Once again the sea was very quiet this morning with a few Gannets and Kittiwakes coming and going, small numbers of Red-throated Divers and Common Scoters moving into Hythe bay.
At the south end of the ARC my first Smew of the winter and 4 Goldeneye along with c200 Gadwall.
On the reserve the Marsh Harriers were much in evidence and on Burrowes another Smew, a Black Necked Grebe, a Great White Egret and many common wildfowl.
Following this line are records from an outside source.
(** * whatsapp-translator: the webhook handler of [index.js]

    A shallow embedding of the POST /webhook pipeline of [index.js]
    (signature check, validation, allow-list, translation and reply) together
    with the library functions it calls: SHA-256 and HMAC (node's [crypto]),
    [JSON.parse] / [JSON.stringify], UTF-8 encoding of JavaScript strings and
    the field selection of express-validator.

    JavaScript strings are sequences of UTF-16 code units, byte buffers are
    sequences of octets; both are lists of [Z].  A run of the handler is the
    list of what it does, in order (the response, console output, the calls
    of the two collaborators), with how it ends.  The middleware in front of
    the route (helmet, the rate limiter, the request logger) calls neither
    collaborator and is left out. *)

From Stdlib Require Import ZArith String Ascii List Bool.
Import ListNotations.
Local Open Scope Z_scope.

(** ** Octets, code units and literals *)

Definition byte := Z.
Definition code_unit := Z.
Definition jsstring := list code_unit.

Definition ascii_code (c : ascii) : Z := Z.of_N (N_of_ascii c).

(** A source literal, as the code units of its (ASCII) characters. *)
Fixpoint js (s : string) : jsstring :=
  match s with
  | EmptyString => []
  | String c s' => ascii_code c :: js s'
  end.

Fixpoint jsstring_eqb (a b : jsstring) : bool :=
  match a, b with
  | [], [] => true
  | x :: a', y :: b' => (x =? y) && jsstring_eqb a' b'
  | _, _ => false
  end.

(** ** SHA-256 (FIPS 180-4), on 32-bit words held in [Z] *)

Module SHA256.

Definition mask32 : Z := 0xffffffff.
Definition wrap32 (x : Z) : Z := x mod 2 ^ 32.
Definition add32 (x y : Z) : Z := wrap32 (x + y).
Definition rotr (n x : Z) : Z :=
  Z.lor (Z.shiftr x n) (wrap32 (Z.shiftl x (32 - n))).

Definition Ch (x y z : Z) : Z :=
  Z.lxor (Z.land x y) (Z.land (Z.lxor x mask32) z).
Definition Maj (x y z : Z) : Z :=
  Z.lxor (Z.lxor (Z.land x y) (Z.land x z)) (Z.land y z).
Definition bsig0 (x : Z) : Z := Z.lxor (Z.lxor (rotr 2 x) (rotr 13 x)) (rotr 22 x).
Definition bsig1 (x : Z) : Z := Z.lxor (Z.lxor (rotr 6 x) (rotr 11 x)) (rotr 25 x).
Definition ssig0 (x : Z) : Z := Z.lxor (Z.lxor (rotr 7 x) (rotr 18 x)) (Z.shiftr x 3).
Definition ssig1 (x : Z) : Z := Z.lxor (Z.lxor (rotr 17 x) (rotr 19 x)) (Z.shiftr x 10).

Definition round_constants : list Z :=
  0x428a2f98 :: 0x71374491 :: 0xb5c0fbcf :: 0xe9b5dba5 ::
  0x3956c25b :: 0x59f111f1 :: 0x923f82a4 :: 0xab1c5ed5 ::
  0xd807aa98 :: 0x12835b01 :: 0x243185be :: 0x550c7dc3 ::
  0x72be5d74 :: 0x80deb1fe :: 0x9bdc06a7 :: 0xc19bf174 ::
  0xe49b69c1 :: 0xefbe4786 :: 0x0fc19dc6 :: 0x240ca1cc ::
  0x2de92c6f :: 0x4a7484aa :: 0x5cb0a9dc :: 0x76f988da ::
  0x983e5152 :: 0xa831c66d :: 0xb00327c8 :: 0xbf597fc7 ::
  0xc6e00bf3 :: 0xd5a79147 :: 0x06ca6351 :: 0x14292967 ::
  0x27b70a85 :: 0x2e1b2138 :: 0x4d2c6dfc :: 0x53380d13 ::
  0x650a7354 :: 0x766a0abb :: 0x81c2c92e :: 0x92722c85 ::
  0xa2bfe8a1 :: 0xa81a664b :: 0xc24b8b70 :: 0xc76c51a3 ::
  0xd192e819 :: 0xd6990624 :: 0xf40e3585 :: 0x106aa070 ::
  0x19a4c116 :: 0x1e376c08 :: 0x2748774c :: 0x34b0bcb5 ::
  0x391c0cb3 :: 0x4ed8aa4a :: 0x5b9cca4f :: 0x682e6ff3 ::
  0x748f82ee :: 0x78a5636f :: 0x84c87814 :: 0x8cc70208 ::
  0x90befffa :: 0xa4506ceb :: 0xbef9a3f7 :: 0xc67178f2 :: nil.

Record state := mkState
  { sa : Z; sb : Z; sc : Z; sd : Z; se : Z; sf : Z; sg : Z; sh : Z }.

Definition initial_state : state :=
  mkState 0x6a09e667 0xbb67ae85 0x3c6ef372 0xa54ff53a
          0x510e527f 0x9b05688c 0x1f83d9ab 0x5be0cd19.

(** The message schedule, grown newest-first: [rw] holds W(t-1), W(t-2), ... *)
Fixpoint extend_schedule (n : nat) (rw : list Z) : list Z :=
  match n with
  | O => rw
  | S n' =>
      let w := add32 (add32 (ssig1 (nth 1 rw 0)) (nth 6 rw 0))
                     (add32 (ssig0 (nth 14 rw 0)) (nth 15 rw 0)) in
      extend_schedule n' (w :: rw)
  end.

Definition schedule (block : list Z) : list Z :=
  rev (extend_schedule 48 (rev block)).

Definition round (s : state) (kw : Z * Z) : state :=
  let t1 := add32 (add32 (add32 (sh s) (bsig1 (se s)))
                         (add32 (Ch (se s) (sf s) (sg s)) (fst kw))) (snd kw) in
  let t2 := add32 (bsig0 (sa s)) (Maj (sa s) (sb s) (sc s)) in
  mkState (add32 t1 t2) (sa s) (sb s) (sc s) (add32 (sd s) t1) (se s) (sf s) (sg s).

Definition compress (h : state) (block : list Z) : state :=
  let s := fold_left round (combine round_constants (schedule block)) h in
  mkState (add32 (sa h) (sa s)) (add32 (sb h) (sb s))
          (add32 (sc h) (sc s)) (add32 (sd h) (sd s))
          (add32 (se h) (se s)) (add32 (sf h) (sf s))
          (add32 (sg h) (sg s)) (add32 (sh h) (sh s)).

(** Big-endian packing of octets into words, and back. *)
Fixpoint words_of_bytes (bs : list byte) : list Z :=
  match bs with
  | b0 :: b1 :: b2 :: b3 :: rest =>
      (((b0 * 256 + b1) * 256 + b2) * 256 + b3) :: words_of_bytes rest
  | _ => []
  end.

Definition bytes_of_word (w : Z) : list byte :=
  [ Z.shiftr w 24 mod 256; Z.shiftr w 16 mod 256; Z.shiftr w 8 mod 256; w mod 256 ].

Definition length_block (bits : Z) : list byte :=
  bytes_of_word (Z.shiftr bits 32 mod 2 ^ 32) ++ bytes_of_word (bits mod 2 ^ 32).

Definition pad (msg : list byte) : list byte :=
  let len := Z.of_nat (length msg) in
  let zeros := Z.to_nat ((55 - len) mod 64) in
  msg ++ 0x80 :: repeat 0 zeros ++ length_block (8 * len).

Fixpoint blocks (fuel : nat) (bs : list byte) : list (list Z) :=
  match fuel, bs with
  | O, _ | _, [] => []
  | S fuel', _ => words_of_bytes (firstn 64 bs) :: blocks fuel' (skipn 64 bs)
  end.

Definition digest_bytes (s : state) : list byte :=
  flat_map bytes_of_word [sa s; sb s; sc s; sd s; se s; sf s; sg s; sh s].

Definition sha256 (msg : list byte) : list byte :=
  let padded := pad msg in
  digest_bytes (fold_left compress (blocks (length padded) padded) initial_state).

End SHA256.

(** ** HMAC (RFC 2104) with SHA-256, and node's ['hex'] digest encoding *)

Module HMAC.

Definition block_size : nat := 64.

Definition block_key (key : list byte) : list byte :=
  let k := if (block_size <? length key)%nat then SHA256.sha256 key else key in
  k ++ repeat 0 (block_size - length k).

Definition hmac_sha256 (key msg : list byte) : list byte :=
  let k := block_key key in
  SHA256.sha256 (map (Z.lxor 0x5c) k ++ SHA256.sha256 (map (Z.lxor 0x36) k ++ msg)).

End HMAC.

Definition hex_digit (n : Z) : code_unit :=
  if n <? 10 then 48 + n else 87 + n.

Definition hex_of_bytes (bs : list byte) : jsstring :=
  flat_map (fun b => [hex_digit (b / 16); hex_digit (b mod 16)]) bs.


(** ** UTF-8

    [hmac.update(string)] and [Buffer.from(string)] both encode a string as
    UTF-8; an unpaired surrogate becomes U+FFFD (EF BF BD). *)

Definition is_high_surrogate (c : code_unit) : bool := (0xD800 <=? c) && (c <=? 0xDBFF).
Definition is_low_surrogate (c : code_unit) : bool := (0xDC00 <=? c) && (c <=? 0xDFFF).
Definition is_surrogate (c : code_unit) : bool := (0xD800 <=? c) && (c <=? 0xDFFF).

Definition code_point_of_pair (hi lo : code_unit) : Z :=
  0x10000 + (hi - 0xD800) * 0x400 + (lo - 0xDC00).

Definition utf8_of_code_point (cp : Z) : list byte :=
  if cp <? 0x80 then [cp]
  else if cp <? 0x800 then [0xC0 + cp / 64; 0x80 + cp mod 64]
  else if cp <? 0x10000 then
    [0xE0 + cp / 4096; 0x80 + (cp / 64) mod 64; 0x80 + cp mod 64]
  else
    [0xF0 + cp / 262144; 0x80 + (cp / 4096) mod 64;
     0x80 + (cp / 64) mod 64; 0x80 + cp mod 64].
At Christmas Dell 2 Stonechats by the trail, 4 Curlew over, in the distance 100s of Golden Plover and Lapwing flushed from the fields and more Marsh Harrier activity.
A brief visit to Scotney saw the Long Tailed duck at the Kent end.
This afternoon a call from MS had me hot footing it back to the fishing boats where a 1w Caspian Gull had been attracted to the buckets of fish pieces and loaves of bread put down by him and RS.   Much better images will appear on:
 1W Caspian Gull
 1W Caspian Gull
 1W Caspian Gull
 1W Caspian Gull
 1W Caspian Gull
 1W Caspian Gull
Late this afternoon there were 3 Smew at the south end of the ARC and another Great White Egret with 4 Little Egrets.

Friday, 29 November 2013


In a conversation with AJG last week I said that if a Hawk Owl ever turns up in Holland I would have to go and see it, as I missed them in Sweden and Lapland. My surprise on Monday night when I had a look at Surfbirds being confronted with a picture of a stunning Hawk Owl in Holland! (only there 4th record) I just had to go! Next morning while looking at the sea from The Point, the vision of the Owl was nagging at me. I put the location of the bird into my satnav, which told me this stunning bird was just 321 miles away! less than 5hrs drive!! I called AJG and he wanted to go as did BM. We caught the 22.00 ferry to Calais Wednesday night and 6hrs later we were in the centre of Zwolle because I set the satnav incorrectly. Seconds after pulling over to check google maps a Police car pulled up beside us. The Dutch Police were brilliant and didn't just give us the directions to the Owl, they told us to follow them and took us to its location. We tried to have sleep in the car but only one of us managed to sleep. Just after 07.30 to drove the few hundred yards to Owl site where some local birders had already found it. Moments later in the early morning gloom we were watching it munching a rodent high in a tree. It then flew onto a pylon reminiscent of Dungeness. It was a pity that the 3 and half hours we spent watching the bird, the light was absolutely dreadful and most pictures were taken with high iso and consequently dumped. Some hazy sun shone for only a couple of minutes. 
My first images of the Owl taken at 3200 iso (could be Dungeness)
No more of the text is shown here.